Exercise: Read through the listing, and wherever a line holds the word "layered", return it.

Provided records:
Lemma layer_shape l : (1 <= l <= 7)%nat ->
  (2 * blen l * nblocks l = 256)%nat /\ (0 < blen l)%nat /\ (nblocks l <= 64)%nat /\
  Nat.shiftl 1 (l - 1) = nblocks l /\ Nat.shiftl 1 l = (2 * nblocks l)%nat /\ Nat.shiftr MLKEM_N l = blen l.
Proof. intros H. do 8 (destruct l as [|l]; [try lia; vm_compute; lia |]). lia. Qed.

Lemma ntt_layer_rd l r i : (1 <= l <= 7)%nat -> length r = 256%nat -> (i < 256)%nat ->
  rd (mlk_ntt_layer r l) i =
  layered (fun b => fwd_lo (rd mlk_zetas (nblocks l + b))) (fun b => fwd_hi (rd mlk_zetas (nblocks l + b))) (blen l) r i.
Proof.
  intros Hl Hr Hi. destruct (layer_shape l Hl) as (H256 & H0 & H64 & Ek & _ & Elen).
  unfold mlk_ntt_layer. cbv zeta. rewrite Ek, Elen.
  rewrite (ntt_layer_loop_0 (nblocks l) (blen l) (nblocks l)) by (unfold MLKEM_N; lia).
  rewrite (blocks_rd _ (fun b => fwd_lo (rd mlk_zetas (nblocks l + b))) (fun b => fwd_hi (rd mlk_zetas (nblocks l + b))) (blen l)); try lia.
  - rewrite H256. now replace (i <? 256)%nat with true by (symmetry; now apply Nat.ltb_lt).
  - intros r' b Hb. apply fold_pairs; [lia |]. intros r'' j Hj. now apply ntt_butterfly_pair.
Qed.

Lemma invntt_layer_rd l r i : (1 <= l <= 7)%nat -> length r = 256%nat -> (i < 256)%nat ->
  rd (mlk_invntt_layer r l) i =
  layered (fun _ => inv_lo) (fun b => inv_hi (rd mlk_zetas (2 * nblocks l - 1 - b))) (blen l) r i.
Proof.
  intros Hl Hr Hi. destruct (layer_shape l Hl) as (H256 & H0 & H64 & _ & Ek & Elen).
  unfold mlk_invntt_layer. cbv zeta. rewrite Ek, Elen.
  rewrite (invntt_layer_loop_0 (2 * nblocks l - 1) (blen l) (nblocks l)) by (unfold MLKEM_N; lia).
  rewrite (blocks_rd _ (fun _ => inv_lo) (fun b => inv_hi (rd mlk_zetas (2 * nblocks l - 1 - b))) (blen l)); try lia.
  - rewrite H256. now replace (i <? 256)%nat with true by (symmetry; now apply Nat.ltb_lt).
  - intros r' b Hb. apply fold_pairs; [lia |]. intros r'' j Hj. now apply invntt_butterfly_pair.
Qed.

Lemma length_ntt_layer l r : (1 <= l <= 7)%nat -> length r = 256%nat -> length (mlk_ntt_layer r l) = 256%nat.
Proof.
  intros Hl Hr. destruct (layer_shape l Hl) as (H256 & H0 & H64 & Ek & _ & Elen).
  unfold mlk_ntt_layer. cbv zeta. rewrite Ek, Elen.
  rewrite (ntt_layer_loop_0 (nblocks l) (blen l) (nblocks l)) by (unfold MLKEM_N; lia).
  rewrite (length_blocks _ (fun b => fwd_lo (rd mlk_zetas (nblocks l + b))) (fun b => fwd_hi (rd mlk_zetas (nblocks l + b))) (blen l)); try lia.
  intros r' b Hb. apply fold_pairs; [lia |]. intros r'' j Hj. now apply ntt_butterfly_pair.
Qed.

Your response:
  layered (fun b => fwd_lo (rd mlk_zetas (nblocks l + b))) (fun b => fwd_hi (rd mlk_zetas (nblocks l + b))) (blen l) r i.
  layered (fun _ => inv_lo) (fun b => inv_hi (rd mlk_zetas (2 * nblocks l - 1 - b))) (blen l) r i.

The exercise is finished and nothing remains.